Closed
Bug 14349
Opened 26 years ago
Closed 25 years ago
[FEATURE] implement migration tool to convert 4.x prefs to UTF8
Categories
(Core :: Internationalization, defect, P1)
Tracking
()
VERIFIED
FIXED
M14
People
(Reporter: neeti, Assigned: sspitzer)
References
Details
(Whiteboard: [PDT+] eta 2-17-00)
Need to implement a migration tool to convert convert all 4.x prefs to utf8
Updated•26 years ago
|
Assignee: ftang → neeti
Comment 1•26 years ago
|
||
neeti, who own the migration tool ?
I can provide needed function call the support the migration tool.

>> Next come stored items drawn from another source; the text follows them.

(* ===== verification/MergeOnce.v ===== *)
(** What a merge can lose or repeat: nothing, whatever effect of a pass fails
    and wherever it dies ([crates/logless-core/src/merge.rs]). *)

From stdpp Require Import sorting.
From Stdlib Require Import Permutation.
From S2P Require Import Prelude Text Lists Partition Model Typed Schema Files.
From S2P Require Wal Drain.
From S2P Require Import Tenancy PartsEdge Retention Budget Catalog World Store TemplateDict Merge MergeState.
Open Scope string_scope.
Open Scope Z_scope.
Open Scope list_scope.

(** ** Placing never panics *)

(** A validated configuration whose indexes hold validated buckets. *)
Definition placeable (t : Tenancy) : Prop :=
  tenancy_ok t /\ forall c i, In c (tenants t) -> In i (indexes c) -> cover (retention i).

Lemma place_bucket t r k r' b lb : place t r = Some (k, r', b) -> buckets t (tenant k) (index k) = Some lb ->
  lb_name <$> bucket_for lb (severity r) = Some (bucket k).
Proof.
  unfold place. destruct (take_attr ATTR_INDEX (attributes r)) as [asked attrs]. destruct (take_attr ATTR_TENANT attrs) as [named attrs'].
  intros H Hlb. bind_inv H tn E1. destruct (match route_in _ _ _ with Known ix => _ | Defaulted ix => _ | Refused => _ end) as [ix rr].
  bind_inv H bs E2. bind_inv H bk E3. injection H as <- <- <-. cbn in Hlb |- *. rewrite Hlb in E2. injection E2 as ->. by rewrite E3.
Qed.

Lemma find_some_In {A} (p : A -> bool) l x : List.find p l = Some x -> In x l.
Proof. intros H. by apply find_some in H as [? _]. Qed.

Lemma default_buckets_ok t c cs : tenancy_ok t -> tenants t = c :: cs -> exists i, In i (indexes c) /\ default_buckets t = Some (retention i).
Proof.
  intros Hok Et. pose proof Hok as (_ & _ & Hall & _). assert (In c (tenants t)) as Hc by (rewrite Et; by left).
  assert (tenant_ok c) as Htc by (rewrite Forall_forall in Hall; apply Hall; by apply list_elem_of_In).
  destruct (default_index_in_ok c Htc) as (i & Hi & Hin). exists i. split; [done|].
  unfold default_buckets, own_tenant, default_index, own. rewrite Et. cbn. rewrite Hi. cbn. unfold buckets.
  rewrite (configured_in t c Hok Hc). cbn. unfold find_index.
  assert (List.find (fun x => String.eqb (ix_name x) (ix_name i)) (indexes c) = Some i) as -> by (apply (find_unique ix_name); [apply Htc|done]). done.
Qed.

Lemma place_total t r : placeable t -> 0 <= severity r -> is_Some (place t r).
Proof.
  intros [Hok Hcov] Hs. pose proof Hok as (Hne & _ & Hall & _).
  destruct (tenants t) as [|c cs] eqn:Et; [done|].
  assert (own_tenant t = Some (tn_id c)) as Hown by (unfold own_tenant, own; by rewrite Et).
  assert (forall bs, cover bs -> is_Some (bucket_for bs (severity r))) as Hb.
  { intros bs Hc. destruct (bucket_for_split bs (severity r) Hc Hs) as (? & b & ? & _ & _ & -> & _). by eexists. }
  assert (exists bs, default_buckets t = Some bs /\ cover bs) as (dbs & Hdb & Hdc).
  { destruct (default_buckets_ok t c cs Hok Et) as (i & Hi & ->). exists (retention i). split; [done|]. apply (Hcov c i); [by left|done]. }
  unfold place. destruct (take_attr ATTR_INDEX (attributes r)) as [asked attrs]. destruct (take_attr ATTR_TENANT attrs) as [named attrs'].
  set (tn := match named with Some (AStr s) => _ | _ => _ end).
  assert (is_Some tn) as [tn' Htn]. { unfold tn. rewrite Hown. destruct named as [[]|]; try by eexists. destruct (valid_ident s); by eexists. }
  rewrite Htn. rewrite bind_some. destruct (match route_in _ _ _ with Known ix => _ | Defaulted ix => _ | Refused => _ end) as [ix rr].
  assert (exists bs, match buckets t tn' ix with Some bs => Some bs | None => default_buckets t end = Some bs /\ cover bs) as (bs & -> & Hc).
  { destruct (buckets t tn' ix) as [bs|] eqn:Eb; [|by exists dbs]. exists bs. split; [done|]. unfold buckets in Eb.
    bind_inv Eb c' E1. destruct (find_index c' ix) as [i|] eqn:E2; [|done]. injection Eb as <-.
    apply (Hcov c' i); [rewrite <-Et; by apply find_some_In in E1|by apply find_some_In in E2]. }
  rewrite bind_some. destruct (Hb bs Hc) as [b ->]. rewrite bind_some. by eexists.
Qed.

(** ** A pass *)

Section Pass.
Context (to_json : list Attr -> string) (from_bytes : bytes -> option (list LogRecord)) (crc32 : bytes -> Z).
Context (parquet_size : Parquet -> Z) (meta_size : MetaFile -> Z) (store_dir : path).
Context (tenancy : Tenancy) (typed_config : TypedColumnsConfig) (active_segment : option Z) (now : Z).
Hypothesis decoded : forall p b, from_bytes p = Some b -> Forall (fun r => u64_range (timestamp_unix_nano r) /\ 0 <= severity r) b.
Context (w0 : World) (Good : FileEntry -> Parquet -> Prop).
Hypothesis good_written : forall p k records recs' l, from_place tenancy (k, records) -> List.map core recs' = List.map core records ->
  Good (mkEntry p k (stats_of parquet_size (parquet_file to_json p (sort_records recs') l))) (parquet_file to_json p (sort_records recs') l).

Abbreviation conserved := (conserved from_bytes crc32 Good).
Abbreviation unmerged := (unmerged from_bytes crc32).
Abbreviation batches_of := (batches_of from_bytes crc32).

(** The configuration is sound, and so are the headers of the log's files. *)
Definition sound_log (w : World) : Prop :=
  forall f, In f (w_wal w) -> is_Some (Wal.segment_id (fst f)) -> Wal.is_incomplete_header (snd f) = true \/ is_Some (headed f).
Context (C Fit : Prop).
Hypothesis fit_place : Fit -> placeable tenancy.

(** The segments a pass may touch: those below the active one. *)
Definition eligible_name (name : string) : Prop :=
  match Wal.segment_id name, active_segment with Some id, Some active => id < active | _, _ => True end.
Definition eligible (f : string * bytes) : Prop := eligible_name (fst f).

(** No segment out of reach becomes merged. *)
Definition unspoiled (w : World) : Prop := forall f id u, pending w0 f id u -> ~ eligible f -> merged_segments (w_db w) !! u = None.
(** Files are removed or rewritten, and only those in reach. *)
Definition kept (w : World) : Prop :=
  (forall f, In f (w_wal w0) -> ~ eligible f -> In f (w_wal w)) /\
  (forall f, In f (w_wal w) -> In (fst f) (List.map fst (w_wal w0))) /\ unspoiled w.
Definition fit (w : World) : Prop := (Fit -> Drain.Inv (w_miner w) /\ sound_log w) /\ kept w.
Definition excuse : Stop -> Prop := fun _ => ~ Fit.

Lemma fit_same w w' : same_records w w' -> w_miner w' = w_miner w -> fit w -> fit w'.
Proof. intros (Hw & _ & Hm & _) Hd. unfold fit, sound_log, kept, unspoiled. by rewrite Hw, Hm, Hd. Qed.

(** At any stop. *)
Definition safe (w : World) : Prop := conserved w0 w /\ fit w.

Abbreviation Triple := (triple C excuse).

(** An assertion about everything but the miner. *)
Definition steady (P : World -> Prop) : Prop := forall d w, P w -> P (set_miner d w).

Lemma template_records (P : World -> Prop) r records : steady P -> (forall w, P w -> conserved w0 w) ->
  Triple (fun w => P w /\ fit w) (each (template_one now) records (r, []))
    (fun acc w => (P w /\ fit w) /\ List.map core (snd acc) = List.map core records) safe.
Proof.
  intros Hst HP. eapply triple_weaken.
  - apply (triple_each C excuse safe (fun rest acc w => (P w /\ fit w) /\ List.map core (snd acc) ++ List.map core rest = List.map core records)).
    intros record rest [r1 done_]. unfold template_one. cbn [snd List.map]. destruct (template_id record) as [id|].
    + intros w os Hquiet [Hw E]. cbn. split; [|done]. split; [done|]. rewrite map_app, <-app_assoc. exact E.
    + intros w os Hquiet [[Hw Hf] E]. unfold mbind, SE_bind, look, gets, update, modify. cbn [fst snd].
      destruct (Drain.add_line (body record) now (w_miner w)) as [a d] eqn:Ea. cbn [fst snd].
      assert (Fit -> Drain.Inv (w_miner w) /\ a <> Drain.Panicked /\ Drain.Inv d) as Hd.
      { intros HF. destruct (proj1 Hf HF) as [Hi _]. destruct (Drain.add_line_step _ _ _ _ _ Hi Ea) as [Hs ?]. split_and!; [done|apply Hs|done]. }
      assert (fit (set_miner d w)) as Hf'. { split; [|apply Hf]. intros HF. split; [by apply Hd|]. by destruct (proj1 Hf HF). }
      destruct a as [m| |]; cbn.
      * split; [|done]. split; [by split; [apply Hst|]|]. rewrite map_app, <-app_assoc. destruct (Drain.is_new m); exact E.
      * split; [|done]. split; [by split; [apply Hst|]|]. rewrite map_app, <-app_assoc. exact E.
      * split; [by split; [apply HP, Hst|]|]. intros _ HF. by destruct (Hd HF) as (_ & ? & _).
  - intros w Hw. split; [exact Hw|done].
  - intros acc w [Hw E]. cbn in E. rewrite app_nil_r in E. done.
  - done.
Qed.

(** *** The files of a segment *)

Section Segment.
Context (id : Z) (name : string) (u : bytes) (bs : list (list LogRecord)).
Context (Extra : World -> Prop).
Hypothesis extra_same : forall w w', same_records w w' -> Extra w -> Extra w'.

Definition out_path (k : PartitionKey) : path := dir k store_dir ++ [file_name_for_segment id u].

(** Part of the segment's partitions are written, [rest] is to come. *)
Record writing (rest : Partitions) (entries : list FileEntry) (w : World) : Prop := {
  wr_conserved : conserved w0 w;
  wr_extra : Extra w;
  wr_pending : exists f, pending w f id u /\ fst f = name /\ batches_of f = bs;
  wr_paths : List.map f_path entries = List.map out_path (List.map f_key entries);
  wr_keys : List.NoDup (List.map f_key entries ++ List.map fst rest);
  wr_from : Forall (from_place tenancy) rest;
  wr_good : forall e, In e entries -> exists x, parquet (w_disk w) !! f_path e = Some x /\ Good e x;
  wr_fit : Forall key_fits (List.map f_key entries ++ List.map fst rest);
  wr_rows : Permutation (flat_map (rows_at (w_disk w)) entries ++ cores rest) (List.map core (List.concat bs))
}.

But I don't
think I should own the tool.
Since the text in the pref could be in native encoding or in UTF-8 , we need the
following algorithm in the migration tool-
1. read in one line of pref text as char*
2. call the i18ngrp support routine IsUTF8String
3. if IsUTF8String return true, the pref is already in UTF-8. Save that pref as
is to the new pref
4. If IsUTF8String return false, the charset of that line is in the native
encoding, use the nsIPlatformCharset API to get the charset
5. Then use Get a nsIUnicodeDecoder to decode that char* to PRUnichar*. Then you
can use nsString::ToNewUTF8String to generate the UTF8 and save into the new 5.0
pref.
Reassign this back to Neeti since I do not own the tool. When do we need these
api ?
All the needed function is already in the code, except the IsUTF8String, which I
will attached the code into this bug report later.
Comment 2•26 years ago
|
||
Here is the IsUTF8String function
#define kLeft1BitMask 0x80
#define kLeft2BitsMask 0xC0
#define kLeft3BitsMask 0xE0
#define kLeft4BitsMask 0xF0
#define kLeft5BitsMask 0xF8
#define kLeft6BitsMask 0xFC
#define kLeft7BitsMask 0xFE
#define k2BytesLeadByte kLeft2BitsMask
#define k3BytesLeadByte kLeft3BitsMask
#define k4BytesLeadByte kLeft4BitsMask
#define k5BytesLeadByte kLeft5BitsMask
#define k6BytesLeadByte kLeft6BitsMask
#define kTrialByte kLeft1BitMask
#define UTF8_1Byte(c) ( 0 == ((c) & kLeft1BitMask))
#define UTF8_2Bytes(c) ( k2BytesLeadByte == ((c) & kLeft3BitsMask))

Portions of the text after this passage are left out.